(Beginning of Data to process)
Lemma room_next (height : Z) :
  (50 < height - 100)%Z → room height = S (room (height - 20)).
Proof.
  intros Hy. unfold room.
  replace (height - 131) with ((height - 20 - 131) + 1 * 20) by lia.
  rewrite Z.div_add by lia.
  assert (0 ≤ (height - 20 - 131) / 20)%Z by (apply Z.div_pos; lia).
  lia.
Qed.

Lemma draw_lines_full (lines : list string) (y : Z) :
  (y ≤ 50)%Z → (draw_lines lines y).1 = [].
Proof.
  intros Hy. induction lines as [|line rest IH]; [reflexivity|].
  cbn [draw_lines]. replace (Z.ltb 50 y) with false by (symmetry; lia).
  rewrite andb_false_r. exact IH.
Qed.

Lemma draw_lines_layout (lines : list string) (height : Z) :
  Forall (λ line, nonempty (strip line) = true) lines →
  (draw_lines lines (height - 100)).1
  = imap (line_at (height - 100)) (take (room height) lines).
Proof.
  intros Hl. revert height.
  induction Hl as [|line rest Hn _ IH]; intros height.
  { rewrite take_nil. reflexivity. }
  destruct (Z.ltb_spec 50 (height - 100)) as [Hy|Hy].
  - cbn [draw_lines]. rewrite Hn.
    replace (Z.ltb 50 (height - 100)) with true by (symmetry; lia).
    cbn [andb]. rewrite (room_next _ Hy). cbn [take]. rewrite imap_cons.
    replace (height - 100 - 20) with (height - 20 - 100) by lia.
    specialize (IH (height - 20)).
    destruct (draw_lines rest (height - 20 - 100)) as [calls y1].
    cbn [fst] in *. rewrite IH. f_equal.
    + unfold line_at. f_equal. lia.
    + apply imap_ext. intros k x _. unfold line_at; cbn. f_equal. lia.
  - rewrite (draw_lines_full _ _ Hy), (room_full _ Hy). reflexivity.
Qed.

(** The fallback PDF has one page for every slide of the deck, in
    order, and is saved after the last one.  A page shows the number
    of the slide and, below it, the first lines of the slide only: the
    lines of its text that are not blank, in order, each cut after 80
    characters, 20 points apart from [height - 100] down, and no more
    than fit above 50; the lines beyond are left out.  On a page of
    height 792 (letter) these are 33 lines. *)
Theorem fallback_page_layout (height : Z) (slides : list Slide) :
  draw height slides
  = (concat
       (imap (λ i slide,
                drawString 50 (height - 50)
                  ("Slide " +:+ str_of_int (Z.of_nat i + 1))
                :: imap (line_at (height - 100))
                     (take (room height) (text_lines slide))
                ++ [showPage])
          slides)
     ++ [save])%list
  ∧ room 792 = 33%nat.
Proof.
  split; [|reflexivity].
  unfold draw. f_equal. f_equal. apply imap_ext. intros i slide _.
  unfold draw_slide, text_lines.
  rewrite draw_shapes_lines, <- draw_lines_filter, draw_lines_layout;
    [reflexivity|].
  apply Forall_forall. intros line Hin.
  apply list_elem_of_filter in Hin. destruct Hin as [Hn _].
  apply Is_true_true_1, Hn.
Qed.

End FallbackFacts.

(** ** From the slot back to the tool *)

Module RoundTrip.
Import Py Host MCPWorker Bridge Props Effects WorkerFacts.

Section WithHost.
Context {H : Type} (host : Host H).

Lemma records_ret {A} (a : A) : records (ret (H:=H) a).
Proof. intros w; split; reflexivity. Qed.

Lemma records_raise {A} e : records (raise (H:=H) (A:=A) e).
Proof. intros w; split; reflexivity. Qed.

Lemma records_query q : records (query host q).
Proof. intros w; split; reflexivity. Qed.

Lemma records_call c : records (call host c).
Proof.
  intros w. unfold call. destruct (exec host c (app w)); split; reflexivity.
Qed.

Lemma records_emit p : records (emit (H:=H) p).
Proof. intros w; split; reflexivity. Qed.

Lemma records_get_self : records (get_self (H:=H)).
Proof. intros w; split; reflexivity. Qed.

Lemma records_set_pending_conversion_title t :
  records (set_pending_conversion_title (H:=H) t).
Proof. intros w; split; reflexivity. Qed.

Lemma records_set_conversion_thread t :
  records (set_conversion_thread (H:=H) t).
Proof. intros w; split; reflexivity. Qed.

Lemma records_set_conversion_worker k :
  records (set_conversion_worker (H:=H) k).
Proof. intros w; split; reflexivity. Qed.

Lemma records_after {B} (w w' : World H) (es : list Ev) (r : Run H B) :
  match last (signals es) with
  | Some p => current_result (self w') = Some p
              ∧ result_ready (self w') = true
  | None => current_result (self w') = current_result (self w)
            ∧ result_ready (self w') = result_ready (self w)
  end →
  match last (signals (events r)) with
  | Some p => current_result (self (after r)) = Some p
              ∧ result_ready (self (after r)) = true
  | None => current_result (self (after r)) = current_result (self w')
            ∧ result_ready (self (after r)) = result_ready (self w')
  end →
  match last (signals (events (preceded es r))) with
  | Some p => current_result (self (after (preceded es r))) = Some p
              ∧ result_ready (self (after (preceded es r))) = true
  | None =>
      current_result (self (after (preceded es r)))
      = current_result (self w)
      ∧ result_ready (self (after (preceded es r)))
        = result_ready (self w)
  end.
Proof.
  intros H1 H2.
  rewrite events_preceded, after_preceded, signals_app, last_app.
  destruct (last (signals (events r))); [exact H2|].
  destruct (last (signals es)); destruct H1, H2; split; congruence.
Qed.

Lemma records_bind {A B} (m : @M H A) (f : A → @M H B) :
  records m → (∀ a, records (f a)) → records (bind m f).
Proof.
  intros Hm Hf w. unfold bind. specialize (Hm w).
  destruct (m w) as [[a|e] w' es]; cbn [events after] in *; [|exact Hm].
  apply (records_after w w'); [exact Hm|apply Hf].
Qed.

Lemma records_try {A} (body : @M H A) handler :
  records body → (∀ e, records (handler e)) →
  records (try_except body handler).
Proof.
  intros Hb Hh w. unfold try_except. specialize (Hb w).
  destruct (body w) as [[a|e] w' es]; cbn [events after] in *; [exact Hb|].
  apply (records_after w w'); [exact Hb|apply Hh].
Qed.

Lemma records_for_each {A} (xs : list A) (body : A → @M H unit) :
  (∀ x, records (body x)) → records (for_each xs body).
Proof.
  intros Hb. induction xs as [|x xs IH]; simpl.
  - apply records_ret.
  - apply records_bind; [apply Hb | intros _; exact IH].
Qed.

End WithHost.

Ltac recording :=
  repeat first
    [ apply records_ret | apply records_raise | apply records_emit
    | apply records_get_self
    | apply records_set_pending_conversion_title
    | apply records_set_conversion_thread
    | apply records_set_conversion_worker
    | match goal with
      | |- records (query ?h ?q) => exact (records_query h q)
      | |- records (call ?h ?c) => exact (records_call h c)
      end
    | apply records_for_each; intros
    | apply records_try; [|intros]
    | apply records_bind; [|intros]
    | match goal with
      | |- context [if ?b then _ else _] => destruct b
      | |- context [match ?x with _ => _ end] => destruct x
      end ].

Section Slots.
Context {H : Type} (host : Host H).

Lemma records_resolve_file_path file_path :
  records (resolve_file_path host file_path).
Proof. unfold resolve_file_path, try_pass. recording. Qed.

Lemma records_resolve_val v : records (resolve_val host v).
Proof.
  destruct v; cbn [resolve_val]; try apply records_raise.
  apply records_resolve_file_path.
Qed.

Lemma records_add_pdf_presentation file_path title :
  records (_add_pdf_presentation host file_path title).
Proof.
  unfold _add_pdf_presentation, plugin_available, probe_slide_count,
    add_slide, try_pass.
  recording.
Qed.

Lemma records_cleanup : records (_cleanup_conversion_thread host).
Proof. unfold _cleanup_conversion_thread. recording. Qed.

Lemma records_create_song_placeholder title lyrics :
  records (_create_song_placeholder host title lyrics).
Proof. unfold _create_song_placeholder. recording. Qed.

Lemma records_set_item_theme item_index theme_name :
  records (set_item_theme host item_index theme_name).
Proof.
  unfold set_item_theme, refresh_if_live, item_at, try_pass. recording.
Qed.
(End of Data to process)
What is needed is an exact copy of all the records.

Lemma room_next (height : Z) :
  (50 < height - 100)%Z → room height = S (room (height - 20)).
Proof.
  intros Hy. unfold room.
  replace (height - 131) with ((height - 20 - 131) + 1 * 20) by lia.
  rewrite Z.div_add by lia.
  assert (0 ≤ (height - 20 - 131) / 20)%Z by (apply Z.div_pos; lia).
  lia.
Qed.

Lemma draw_lines_full (lines : list string) (y : Z) :
  (y ≤ 50)%Z → (draw_lines lines y).1 = [].
Proof.
  intros Hy. induction lines as [|line rest IH]; [reflexivity|].
  cbn [draw_lines]. replace (Z.ltb 50 y) with false by (symmetry; lia).
  rewrite andb_false_r. exact IH.
Qed.

Lemma draw_lines_layout (lines : list string) (height : Z) :
  Forall (λ line, nonempty (strip line) = true) lines →
  (draw_lines lines (height - 100)).1
  = imap (line_at (height - 100)) (take (room height) lines).
Proof.
  intros Hl. revert height.
  induction Hl as [|line rest Hn _ IH]; intros height.
  { rewrite take_nil. reflexivity. }
  destruct (Z.ltb_spec 50 (height - 100)) as [Hy|Hy].
  - cbn [draw_lines]. rewrite Hn.
    replace (Z.ltb 50 (height - 100)) with true by (symmetry; lia).
    cbn [andb]. rewrite (room_next _ Hy). cbn [take]. rewrite imap_cons.
    replace (height - 100 - 20) with (height - 20 - 100) by lia.
    specialize (IH (height - 20)).
    destruct (draw_lines rest (height - 20 - 100)) as [calls y1].
    cbn [fst] in *. rewrite IH. f_equal.
    + unfold line_at. f_equal. lia.
    + apply imap_ext. intros k x _. unfold line_at; cbn. f_equal. lia.
  - rewrite (draw_lines_full _ _ Hy), (room_full _ Hy). reflexivity.
Qed.

(** The fallback PDF has one page for every slide of the deck, in
    order, and is saved after the last one.  A page shows the number
    of the slide and, below it, the first lines of the slide only: the
    lines of its text that are not blank, in order, each cut after 80
    characters, 20 points apart from [height - 100] down, and no more
    than fit above 50; the lines beyond are left out.  On a page of
    height 792 (letter) these are 33 lines. *)
Theorem fallback_page_layout (height : Z) (slides : list Slide) :
  draw height slides
  = (concat
       (imap (λ i slide,
                drawString 50 (height - 50)
                  ("Slide " +:+ str_of_int (Z.of_nat i + 1))
                :: imap (line_at (height - 100))
                     (take (room height) (text_lines slide))
                ++ [showPage])
          slides)
     ++ [save])%list
  ∧ room 792 = 33%nat.
Proof.
  split; [|reflexivity].
  unfold draw. f_equal. f_equal. apply imap_ext. intros i slide _.
  unfold draw_slide, text_lines.
  rewrite draw_shapes_lines, <- draw_lines_filter, draw_lines_layout;
    [reflexivity|].
  apply Forall_forall. intros line Hin.
  apply list_elem_of_filter in Hin. destruct Hin as [Hn _].
  apply Is_true_true_1, Hn.
Qed.

End FallbackFacts.

(** ** From the slot back to the tool *)

Module RoundTrip.
Import Py Host MCPWorker Bridge Props Effects WorkerFacts.

Section WithHost.
Context {H : Type} (host : Host H).

Lemma records_ret {A} (a : A) : records (ret (H:=H) a).
Proof. intros w; split; reflexivity. Qed.

Lemma records_raise {A} e : records (raise (H:=H) (A:=A) e).
Proof. intros w; split; reflexivity. Qed.

Lemma records_query q : records (query host q).
Proof. intros w; split; reflexivity. Qed.

Lemma records_call c : records (call host c).
Proof.
  intros w. unfold call. destruct (exec host c (app w)); split; reflexivity.
Qed.

Lemma records_emit p : records (emit (H:=H) p).
Proof. intros w; split; reflexivity. Qed.

Lemma records_get_self : records (get_self (H:=H)).
Proof. intros w; split; reflexivity. Qed.

Lemma records_set_pending_conversion_title t :
  records (set_pending_conversion_title (H:=H) t).
Proof. intros w; split; reflexivity. Qed.

Lemma records_set_conversion_thread t :
  records (set_conversion_thread (H:=H) t).
Proof. intros w; split; reflexivity. Qed.

Lemma records_set_conversion_worker k :
  records (set_conversion_worker (H:=H) k).
Proof. intros w; split; reflexivity. Qed.

Lemma records_after {B} (w w' : World H) (es : list Ev) (r : Run H B) :
  match last (signals es) with
  | Some p => current_result (self w') = Some p
              ∧ result_ready (self w') = true
  | None => current_result (self w') = current_result (self w)
            ∧ result_ready (self w') = result_ready (self w)
  end →
  match last (signals (events r)) with
  | Some p => current_result (self (after r)) = Some p
              ∧ result_ready (self (after r)) = true
  | None => current_result (self (after r)) = current_result (self w')
            ∧ result_ready (self (after r)) = result_ready (self w')
  end →
  match last (signals (events (preceded es r))) with
  | Some p => current_result (self (after (preceded es r))) = Some p
              ∧ result_ready (self (after (preceded es r))) = true
  | None =>
      current_result (self (after (preceded es r)))
      = current_result (self w)
      ∧ result_ready (self (after (preceded es r)))
        = result_ready (self w)
  end.
Proof.
  intros H1 H2.
  rewrite events_preceded, after_preceded, signals_app, last_app.
  destruct (last (signals (events r))); [exact H2|].
  destruct (last (signals es)); destruct H1, H2; split; congruence.
Qed.

Lemma records_bind {A B} (m : @M H A) (f : A → @M H B) :
  records m → (∀ a, records (f a)) → records (bind m f).
Proof.
  intros Hm Hf w. unfold bind. specialize (Hm w).
  destruct (m w) as [[a|e] w' es]; cbn [events after] in *; [|exact Hm].
  apply (records_after w w'); [exact Hm|apply Hf].
Qed.

Lemma records_try {A} (body : @M H A) handler :
  records body → (∀ e, records (handler e)) →
  records (try_except body handler).
Proof.
  intros Hb Hh w. unfold try_except. specialize (Hb w).
  destruct (body w) as [[a|e] w' es]; cbn [events after] in *; [exact Hb|].
  apply (records_after w w'); [exact Hb|apply Hh].
Qed.

Lemma records_for_each {A} (xs : list A) (body : A → @M H unit) :
  (∀ x, records (body x)) → records (for_each xs body).
Proof.
  intros Hb. induction xs as [|x xs IH]; simpl.
  - apply records_ret.
  - apply records_bind; [apply Hb | intros _; exact IH].
Qed.

End WithHost.

Ltac recording :=
  repeat first
    [ apply records_ret | apply records_raise | apply records_emit
    | apply records_get_self
    | apply records_set_pending_conversion_title
    | apply records_set_conversion_thread
    | apply records_set_conversion_worker
    | match goal with
      | |- records (query ?h ?q) => exact (records_query h q)
      | |- records (call ?h ?c) => exact (records_call h c)
      end
    | apply records_for_each; intros
    | apply records_try; [|intros]
    | apply records_bind; [|intros]
    | match goal with
      | |- context [if ?b then _ else _] => destruct b
      | |- context [match ?x with _ => _ end] => destruct x
      end ].

Section Slots.
Context {H : Type} (host : Host H).

Lemma records_resolve_file_path file_path :
  records (resolve_file_path host file_path).
Proof. unfold resolve_file_path, try_pass. recording. Qed.

Lemma records_resolve_val v : records (resolve_val host v).
Proof.
  destruct v; cbn [resolve_val]; try apply records_raise.
  apply records_resolve_file_path.
Qed.

Lemma records_add_pdf_presentation file_path title :
  records (_add_pdf_presentation host file_path title).
Proof.
  unfold _add_pdf_presentation, plugin_available, probe_slide_count,
    add_slide, try_pass.
  recording.
Qed.

Lemma records_cleanup : records (_cleanup_conversion_thread host).
Proof. unfold _cleanup_conversion_thread. recording. Qed.

Lemma records_create_song_placeholder title lyrics :
  records (_create_song_placeholder host title lyrics).
Proof. unfold _create_song_placeholder. recording. Qed.

Lemma records_set_item_theme item_index theme_name :
  records (set_item_theme host item_index theme_name).
Proof.
  unfold set_item_theme, refresh_if_live, item_at, try_pass. recording.
Qed.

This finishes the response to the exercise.